▶ _EXERCISE DETAILS_
Print the lines that run from the line with "destruct (ps_proc s" to the line with "- rewrite list_lookup_insert_eq", keeping both end lines, exactly as they appear in the entries below, and nothing else.

━━━ THE DATA ━━━

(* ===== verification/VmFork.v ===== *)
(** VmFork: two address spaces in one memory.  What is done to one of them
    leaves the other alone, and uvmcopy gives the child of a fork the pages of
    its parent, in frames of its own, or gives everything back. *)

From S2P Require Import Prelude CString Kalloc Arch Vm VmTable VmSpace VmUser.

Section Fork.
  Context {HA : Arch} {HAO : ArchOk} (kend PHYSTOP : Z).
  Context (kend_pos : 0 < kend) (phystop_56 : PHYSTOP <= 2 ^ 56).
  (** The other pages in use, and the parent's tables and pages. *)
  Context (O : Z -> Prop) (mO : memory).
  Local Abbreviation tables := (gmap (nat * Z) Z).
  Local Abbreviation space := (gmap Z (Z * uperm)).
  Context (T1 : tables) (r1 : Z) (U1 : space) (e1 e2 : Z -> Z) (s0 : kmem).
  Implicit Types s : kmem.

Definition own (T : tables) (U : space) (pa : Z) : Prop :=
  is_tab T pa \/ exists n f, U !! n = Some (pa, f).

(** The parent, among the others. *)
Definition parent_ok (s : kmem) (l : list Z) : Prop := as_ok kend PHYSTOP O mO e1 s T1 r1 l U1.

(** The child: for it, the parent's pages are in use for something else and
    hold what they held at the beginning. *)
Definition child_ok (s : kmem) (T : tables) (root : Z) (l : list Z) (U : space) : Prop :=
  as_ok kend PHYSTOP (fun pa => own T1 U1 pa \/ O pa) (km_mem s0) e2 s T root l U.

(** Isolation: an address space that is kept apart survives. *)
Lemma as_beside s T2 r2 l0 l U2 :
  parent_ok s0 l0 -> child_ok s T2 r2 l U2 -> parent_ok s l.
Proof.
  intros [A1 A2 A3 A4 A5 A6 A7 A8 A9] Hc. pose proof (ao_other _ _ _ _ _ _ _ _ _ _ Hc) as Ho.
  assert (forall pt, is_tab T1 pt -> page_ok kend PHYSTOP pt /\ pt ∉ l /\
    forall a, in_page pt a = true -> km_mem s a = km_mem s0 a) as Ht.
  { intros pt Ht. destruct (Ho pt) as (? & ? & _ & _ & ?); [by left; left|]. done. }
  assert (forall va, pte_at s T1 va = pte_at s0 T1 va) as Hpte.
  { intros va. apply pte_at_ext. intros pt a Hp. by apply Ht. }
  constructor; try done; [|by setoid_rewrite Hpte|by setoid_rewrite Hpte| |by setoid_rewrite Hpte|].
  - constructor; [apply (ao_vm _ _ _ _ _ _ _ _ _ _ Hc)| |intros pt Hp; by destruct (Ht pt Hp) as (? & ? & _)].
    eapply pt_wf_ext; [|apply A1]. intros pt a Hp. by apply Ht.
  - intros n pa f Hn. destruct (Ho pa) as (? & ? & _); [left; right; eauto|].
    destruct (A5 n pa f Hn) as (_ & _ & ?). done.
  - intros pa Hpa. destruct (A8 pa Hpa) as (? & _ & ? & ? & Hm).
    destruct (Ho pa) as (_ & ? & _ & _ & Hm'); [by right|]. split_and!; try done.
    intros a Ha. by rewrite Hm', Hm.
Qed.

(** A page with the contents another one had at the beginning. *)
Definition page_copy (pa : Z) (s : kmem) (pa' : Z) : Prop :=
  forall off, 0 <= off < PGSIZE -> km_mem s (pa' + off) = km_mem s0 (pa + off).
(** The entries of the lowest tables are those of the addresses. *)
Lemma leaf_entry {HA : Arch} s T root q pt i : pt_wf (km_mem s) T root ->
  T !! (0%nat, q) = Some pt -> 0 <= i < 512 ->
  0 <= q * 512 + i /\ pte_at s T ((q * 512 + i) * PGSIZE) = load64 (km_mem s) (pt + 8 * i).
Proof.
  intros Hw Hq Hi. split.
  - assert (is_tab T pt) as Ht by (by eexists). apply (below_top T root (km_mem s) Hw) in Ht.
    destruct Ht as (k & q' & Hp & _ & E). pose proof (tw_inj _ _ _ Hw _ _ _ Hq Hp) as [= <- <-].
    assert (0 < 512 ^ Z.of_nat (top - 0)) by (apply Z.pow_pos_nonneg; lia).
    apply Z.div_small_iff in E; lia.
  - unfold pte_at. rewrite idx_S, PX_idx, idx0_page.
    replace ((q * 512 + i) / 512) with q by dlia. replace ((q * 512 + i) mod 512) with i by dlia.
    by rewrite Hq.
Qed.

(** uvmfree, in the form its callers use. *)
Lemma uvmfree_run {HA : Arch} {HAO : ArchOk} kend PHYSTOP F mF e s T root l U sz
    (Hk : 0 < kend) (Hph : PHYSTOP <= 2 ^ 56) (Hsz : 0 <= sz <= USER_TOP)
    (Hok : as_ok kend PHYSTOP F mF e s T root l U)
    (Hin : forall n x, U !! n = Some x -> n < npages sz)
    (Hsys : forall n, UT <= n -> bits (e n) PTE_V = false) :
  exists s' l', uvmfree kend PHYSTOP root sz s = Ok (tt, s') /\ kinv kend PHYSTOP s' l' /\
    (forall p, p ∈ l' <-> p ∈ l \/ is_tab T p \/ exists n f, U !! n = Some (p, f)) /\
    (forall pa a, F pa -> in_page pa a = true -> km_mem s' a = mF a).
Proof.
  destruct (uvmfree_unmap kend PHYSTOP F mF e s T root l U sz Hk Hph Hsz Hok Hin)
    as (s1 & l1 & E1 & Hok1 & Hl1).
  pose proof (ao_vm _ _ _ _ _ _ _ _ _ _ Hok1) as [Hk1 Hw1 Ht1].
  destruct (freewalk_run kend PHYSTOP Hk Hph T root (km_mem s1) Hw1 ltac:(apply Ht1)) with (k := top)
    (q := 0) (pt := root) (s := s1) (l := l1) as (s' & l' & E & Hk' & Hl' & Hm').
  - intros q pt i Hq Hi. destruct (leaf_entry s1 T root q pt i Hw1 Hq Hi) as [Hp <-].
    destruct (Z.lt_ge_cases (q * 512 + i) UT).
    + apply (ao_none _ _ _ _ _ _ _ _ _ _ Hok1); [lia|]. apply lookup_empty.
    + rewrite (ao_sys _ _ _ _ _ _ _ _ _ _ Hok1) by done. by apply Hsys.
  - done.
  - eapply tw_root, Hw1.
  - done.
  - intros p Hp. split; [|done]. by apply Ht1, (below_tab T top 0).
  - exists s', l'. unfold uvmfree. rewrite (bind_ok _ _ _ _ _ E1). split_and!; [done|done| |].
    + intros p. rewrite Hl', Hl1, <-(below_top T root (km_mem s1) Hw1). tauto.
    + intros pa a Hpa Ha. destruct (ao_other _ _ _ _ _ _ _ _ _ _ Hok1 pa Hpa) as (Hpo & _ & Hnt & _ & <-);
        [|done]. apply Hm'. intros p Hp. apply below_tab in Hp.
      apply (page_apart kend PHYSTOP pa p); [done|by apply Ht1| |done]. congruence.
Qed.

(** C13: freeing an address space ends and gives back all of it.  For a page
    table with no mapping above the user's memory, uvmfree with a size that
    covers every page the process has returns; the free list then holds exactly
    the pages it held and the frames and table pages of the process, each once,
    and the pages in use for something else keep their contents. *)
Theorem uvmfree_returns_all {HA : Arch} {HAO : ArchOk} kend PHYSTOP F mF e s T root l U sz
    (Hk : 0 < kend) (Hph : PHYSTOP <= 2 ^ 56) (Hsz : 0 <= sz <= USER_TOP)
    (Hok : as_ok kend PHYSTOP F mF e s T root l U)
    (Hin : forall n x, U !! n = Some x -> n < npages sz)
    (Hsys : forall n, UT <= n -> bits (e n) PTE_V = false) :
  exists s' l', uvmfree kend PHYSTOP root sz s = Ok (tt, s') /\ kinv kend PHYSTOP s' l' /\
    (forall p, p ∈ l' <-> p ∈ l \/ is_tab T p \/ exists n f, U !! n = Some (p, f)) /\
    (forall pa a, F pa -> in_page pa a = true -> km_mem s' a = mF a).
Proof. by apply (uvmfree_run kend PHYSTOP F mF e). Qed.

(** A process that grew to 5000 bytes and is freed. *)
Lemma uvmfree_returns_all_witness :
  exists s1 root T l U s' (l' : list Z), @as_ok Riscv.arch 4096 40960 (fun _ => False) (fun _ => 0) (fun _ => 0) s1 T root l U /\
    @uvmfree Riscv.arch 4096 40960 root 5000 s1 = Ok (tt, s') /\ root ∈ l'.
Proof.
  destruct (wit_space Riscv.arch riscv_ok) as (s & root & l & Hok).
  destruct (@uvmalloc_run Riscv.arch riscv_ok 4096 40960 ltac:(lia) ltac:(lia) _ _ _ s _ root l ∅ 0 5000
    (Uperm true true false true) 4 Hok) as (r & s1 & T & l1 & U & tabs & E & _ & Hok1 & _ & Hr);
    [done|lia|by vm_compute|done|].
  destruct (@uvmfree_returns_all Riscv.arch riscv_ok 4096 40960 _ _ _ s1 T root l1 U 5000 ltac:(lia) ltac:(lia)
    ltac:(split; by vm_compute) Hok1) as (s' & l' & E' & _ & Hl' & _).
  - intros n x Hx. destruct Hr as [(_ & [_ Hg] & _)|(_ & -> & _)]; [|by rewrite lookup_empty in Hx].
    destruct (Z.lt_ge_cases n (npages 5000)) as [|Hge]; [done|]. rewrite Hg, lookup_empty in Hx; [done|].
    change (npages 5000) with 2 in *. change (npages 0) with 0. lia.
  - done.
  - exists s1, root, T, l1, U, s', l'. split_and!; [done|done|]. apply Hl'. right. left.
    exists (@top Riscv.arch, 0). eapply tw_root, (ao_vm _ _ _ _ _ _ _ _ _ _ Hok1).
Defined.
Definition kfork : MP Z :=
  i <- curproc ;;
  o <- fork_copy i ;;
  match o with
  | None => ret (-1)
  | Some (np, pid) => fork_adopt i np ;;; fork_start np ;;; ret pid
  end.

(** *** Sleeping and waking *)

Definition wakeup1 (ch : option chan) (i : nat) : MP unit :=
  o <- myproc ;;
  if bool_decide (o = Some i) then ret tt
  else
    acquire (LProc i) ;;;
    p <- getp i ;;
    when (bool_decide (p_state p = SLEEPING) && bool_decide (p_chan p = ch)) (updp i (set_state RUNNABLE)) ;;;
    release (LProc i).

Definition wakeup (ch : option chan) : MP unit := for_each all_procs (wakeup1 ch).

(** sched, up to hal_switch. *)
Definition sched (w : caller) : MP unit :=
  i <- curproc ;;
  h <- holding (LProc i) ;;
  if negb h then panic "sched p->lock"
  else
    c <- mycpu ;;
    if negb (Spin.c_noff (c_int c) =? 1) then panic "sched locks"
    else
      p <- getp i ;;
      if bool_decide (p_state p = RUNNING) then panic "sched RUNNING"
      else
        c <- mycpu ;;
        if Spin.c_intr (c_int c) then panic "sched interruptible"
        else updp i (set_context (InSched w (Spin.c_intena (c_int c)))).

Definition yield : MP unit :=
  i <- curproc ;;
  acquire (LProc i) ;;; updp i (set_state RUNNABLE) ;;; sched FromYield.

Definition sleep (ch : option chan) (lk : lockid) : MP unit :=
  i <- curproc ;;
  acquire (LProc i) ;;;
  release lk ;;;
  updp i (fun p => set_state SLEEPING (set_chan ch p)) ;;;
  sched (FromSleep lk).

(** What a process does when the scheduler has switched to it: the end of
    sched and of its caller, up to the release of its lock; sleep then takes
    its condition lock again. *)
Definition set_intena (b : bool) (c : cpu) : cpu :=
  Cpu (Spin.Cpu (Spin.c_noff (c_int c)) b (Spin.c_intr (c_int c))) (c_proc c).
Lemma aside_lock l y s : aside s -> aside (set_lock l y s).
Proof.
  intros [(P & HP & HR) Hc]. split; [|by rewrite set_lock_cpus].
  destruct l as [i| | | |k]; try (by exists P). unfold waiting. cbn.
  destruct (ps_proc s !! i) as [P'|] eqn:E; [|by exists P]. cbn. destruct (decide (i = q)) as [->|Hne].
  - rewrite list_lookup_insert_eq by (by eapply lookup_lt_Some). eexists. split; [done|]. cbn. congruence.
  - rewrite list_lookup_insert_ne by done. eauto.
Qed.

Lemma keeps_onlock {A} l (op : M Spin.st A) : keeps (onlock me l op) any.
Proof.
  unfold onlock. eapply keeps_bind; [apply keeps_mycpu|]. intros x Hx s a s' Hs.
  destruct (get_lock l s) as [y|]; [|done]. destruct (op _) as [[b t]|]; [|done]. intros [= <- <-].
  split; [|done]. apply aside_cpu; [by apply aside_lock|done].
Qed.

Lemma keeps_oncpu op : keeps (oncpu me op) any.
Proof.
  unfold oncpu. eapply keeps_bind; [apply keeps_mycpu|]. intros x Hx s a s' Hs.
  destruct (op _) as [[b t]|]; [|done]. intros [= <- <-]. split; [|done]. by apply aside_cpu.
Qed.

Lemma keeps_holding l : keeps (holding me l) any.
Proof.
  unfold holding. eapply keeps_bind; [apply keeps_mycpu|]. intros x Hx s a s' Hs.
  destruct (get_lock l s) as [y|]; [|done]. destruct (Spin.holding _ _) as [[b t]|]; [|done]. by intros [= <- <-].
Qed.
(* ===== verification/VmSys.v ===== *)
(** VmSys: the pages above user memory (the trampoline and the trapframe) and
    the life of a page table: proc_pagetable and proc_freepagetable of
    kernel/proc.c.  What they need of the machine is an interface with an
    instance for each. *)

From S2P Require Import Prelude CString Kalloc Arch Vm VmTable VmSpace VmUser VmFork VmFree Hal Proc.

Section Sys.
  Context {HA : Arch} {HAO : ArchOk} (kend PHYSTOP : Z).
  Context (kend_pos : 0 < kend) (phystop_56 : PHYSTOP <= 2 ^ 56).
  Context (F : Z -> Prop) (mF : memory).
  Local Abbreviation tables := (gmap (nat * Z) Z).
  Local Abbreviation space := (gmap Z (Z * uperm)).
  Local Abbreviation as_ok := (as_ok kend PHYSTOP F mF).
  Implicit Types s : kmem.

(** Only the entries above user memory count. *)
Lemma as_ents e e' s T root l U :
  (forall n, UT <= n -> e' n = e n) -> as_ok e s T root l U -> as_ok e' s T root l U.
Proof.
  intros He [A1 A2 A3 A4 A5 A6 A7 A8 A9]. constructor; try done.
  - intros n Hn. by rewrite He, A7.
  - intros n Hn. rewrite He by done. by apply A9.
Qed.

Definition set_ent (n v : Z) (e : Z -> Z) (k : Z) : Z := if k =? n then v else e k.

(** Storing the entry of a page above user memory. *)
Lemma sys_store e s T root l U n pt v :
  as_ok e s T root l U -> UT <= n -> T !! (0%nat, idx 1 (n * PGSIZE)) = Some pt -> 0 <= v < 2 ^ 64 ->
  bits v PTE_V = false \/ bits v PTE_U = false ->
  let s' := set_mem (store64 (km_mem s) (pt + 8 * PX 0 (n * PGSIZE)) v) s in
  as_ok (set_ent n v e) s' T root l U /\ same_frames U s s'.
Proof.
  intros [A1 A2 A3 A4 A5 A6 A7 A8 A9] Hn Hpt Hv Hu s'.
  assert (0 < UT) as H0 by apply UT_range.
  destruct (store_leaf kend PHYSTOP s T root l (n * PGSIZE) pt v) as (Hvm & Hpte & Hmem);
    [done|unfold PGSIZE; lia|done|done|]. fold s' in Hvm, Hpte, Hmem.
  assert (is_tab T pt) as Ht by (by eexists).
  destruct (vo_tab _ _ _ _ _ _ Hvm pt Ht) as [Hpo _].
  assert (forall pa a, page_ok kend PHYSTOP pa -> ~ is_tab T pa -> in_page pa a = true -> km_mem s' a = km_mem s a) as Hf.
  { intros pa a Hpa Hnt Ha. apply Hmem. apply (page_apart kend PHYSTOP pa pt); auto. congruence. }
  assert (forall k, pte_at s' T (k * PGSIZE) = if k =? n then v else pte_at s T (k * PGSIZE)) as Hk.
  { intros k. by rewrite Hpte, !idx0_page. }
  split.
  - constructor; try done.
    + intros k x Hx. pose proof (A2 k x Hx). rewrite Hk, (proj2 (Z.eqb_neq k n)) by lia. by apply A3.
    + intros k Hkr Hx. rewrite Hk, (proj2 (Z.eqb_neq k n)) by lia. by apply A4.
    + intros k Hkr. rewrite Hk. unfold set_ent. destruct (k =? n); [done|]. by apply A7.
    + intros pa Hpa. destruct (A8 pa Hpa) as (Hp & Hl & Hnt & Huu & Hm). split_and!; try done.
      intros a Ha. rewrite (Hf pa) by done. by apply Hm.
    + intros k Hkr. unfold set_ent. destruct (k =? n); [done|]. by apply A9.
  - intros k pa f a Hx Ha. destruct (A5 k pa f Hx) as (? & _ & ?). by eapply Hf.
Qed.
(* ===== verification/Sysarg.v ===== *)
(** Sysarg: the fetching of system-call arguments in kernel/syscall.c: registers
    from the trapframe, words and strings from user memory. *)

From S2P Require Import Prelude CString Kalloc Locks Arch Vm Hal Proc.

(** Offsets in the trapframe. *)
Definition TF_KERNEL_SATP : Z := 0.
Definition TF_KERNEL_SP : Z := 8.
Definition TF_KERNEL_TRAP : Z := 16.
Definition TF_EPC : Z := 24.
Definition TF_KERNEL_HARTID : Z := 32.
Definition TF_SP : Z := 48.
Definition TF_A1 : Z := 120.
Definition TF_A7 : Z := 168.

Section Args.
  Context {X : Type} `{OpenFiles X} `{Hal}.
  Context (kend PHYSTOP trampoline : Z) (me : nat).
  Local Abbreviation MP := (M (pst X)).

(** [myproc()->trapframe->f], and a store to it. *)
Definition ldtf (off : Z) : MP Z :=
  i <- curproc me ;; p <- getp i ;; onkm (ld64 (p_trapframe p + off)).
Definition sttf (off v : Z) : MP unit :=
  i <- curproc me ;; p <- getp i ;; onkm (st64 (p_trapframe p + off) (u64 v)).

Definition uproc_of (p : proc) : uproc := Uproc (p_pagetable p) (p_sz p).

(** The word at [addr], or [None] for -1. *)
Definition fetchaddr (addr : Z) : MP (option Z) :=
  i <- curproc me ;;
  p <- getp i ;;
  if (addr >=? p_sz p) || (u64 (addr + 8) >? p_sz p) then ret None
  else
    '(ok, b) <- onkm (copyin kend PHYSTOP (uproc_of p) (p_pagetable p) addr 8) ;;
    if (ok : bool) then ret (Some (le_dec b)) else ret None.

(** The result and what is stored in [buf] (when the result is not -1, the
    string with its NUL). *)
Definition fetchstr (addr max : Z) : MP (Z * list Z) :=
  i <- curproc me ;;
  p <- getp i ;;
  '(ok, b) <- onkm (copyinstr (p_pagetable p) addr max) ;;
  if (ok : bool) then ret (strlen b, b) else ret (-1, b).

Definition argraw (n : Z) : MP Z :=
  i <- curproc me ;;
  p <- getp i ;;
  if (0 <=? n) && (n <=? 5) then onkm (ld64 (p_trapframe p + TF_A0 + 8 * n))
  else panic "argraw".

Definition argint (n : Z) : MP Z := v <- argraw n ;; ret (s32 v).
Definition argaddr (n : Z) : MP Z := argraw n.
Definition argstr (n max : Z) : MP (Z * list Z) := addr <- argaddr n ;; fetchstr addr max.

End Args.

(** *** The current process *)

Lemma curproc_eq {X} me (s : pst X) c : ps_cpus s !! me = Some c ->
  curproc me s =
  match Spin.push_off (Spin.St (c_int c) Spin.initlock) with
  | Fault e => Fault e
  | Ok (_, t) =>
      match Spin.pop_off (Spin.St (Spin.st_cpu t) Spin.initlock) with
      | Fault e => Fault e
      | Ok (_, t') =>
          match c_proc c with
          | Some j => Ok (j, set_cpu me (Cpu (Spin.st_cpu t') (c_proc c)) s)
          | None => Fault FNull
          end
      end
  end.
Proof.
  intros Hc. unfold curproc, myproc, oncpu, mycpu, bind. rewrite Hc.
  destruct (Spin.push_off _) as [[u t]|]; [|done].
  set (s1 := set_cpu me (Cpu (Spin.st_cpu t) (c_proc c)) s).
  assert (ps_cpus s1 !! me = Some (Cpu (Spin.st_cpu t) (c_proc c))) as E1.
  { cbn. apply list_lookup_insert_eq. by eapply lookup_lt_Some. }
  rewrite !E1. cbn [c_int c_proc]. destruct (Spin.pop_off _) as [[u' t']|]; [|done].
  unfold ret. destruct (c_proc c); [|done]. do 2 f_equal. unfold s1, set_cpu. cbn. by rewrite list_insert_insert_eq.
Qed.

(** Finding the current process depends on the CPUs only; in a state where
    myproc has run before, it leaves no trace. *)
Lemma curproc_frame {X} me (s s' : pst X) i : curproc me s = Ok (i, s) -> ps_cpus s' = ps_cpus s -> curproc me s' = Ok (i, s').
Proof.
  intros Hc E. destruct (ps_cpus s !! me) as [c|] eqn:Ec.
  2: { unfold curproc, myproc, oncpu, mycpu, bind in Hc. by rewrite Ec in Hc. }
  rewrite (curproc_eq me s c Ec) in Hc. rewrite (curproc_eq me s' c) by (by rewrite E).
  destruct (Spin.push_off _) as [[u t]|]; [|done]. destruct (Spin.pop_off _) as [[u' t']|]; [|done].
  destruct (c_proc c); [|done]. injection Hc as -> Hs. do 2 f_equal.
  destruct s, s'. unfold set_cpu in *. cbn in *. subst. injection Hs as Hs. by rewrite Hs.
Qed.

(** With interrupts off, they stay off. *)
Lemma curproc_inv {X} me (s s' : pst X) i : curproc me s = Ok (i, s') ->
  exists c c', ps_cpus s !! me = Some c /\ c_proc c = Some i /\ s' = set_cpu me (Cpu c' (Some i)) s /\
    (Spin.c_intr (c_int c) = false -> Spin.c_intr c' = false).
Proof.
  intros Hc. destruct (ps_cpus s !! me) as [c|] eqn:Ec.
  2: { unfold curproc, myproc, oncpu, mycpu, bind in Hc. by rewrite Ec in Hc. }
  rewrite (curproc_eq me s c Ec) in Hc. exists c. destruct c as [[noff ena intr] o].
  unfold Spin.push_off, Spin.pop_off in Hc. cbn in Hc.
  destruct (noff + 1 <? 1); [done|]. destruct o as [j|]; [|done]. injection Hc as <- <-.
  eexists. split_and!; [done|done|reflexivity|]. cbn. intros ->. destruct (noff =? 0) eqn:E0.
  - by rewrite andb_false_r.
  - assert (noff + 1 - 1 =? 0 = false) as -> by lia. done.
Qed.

━━━

▶ _WRITTEN ANSWER_
  destruct (ps_proc s !! i) as [P'|] eqn:E; [|by exists P]. cbn. destruct (decide (i = q)) as [->|Hne].
  - rewrite list_lookup_insert_eq by (by eapply lookup_lt_Some). eexists. split; [done|]. cbn. congruence.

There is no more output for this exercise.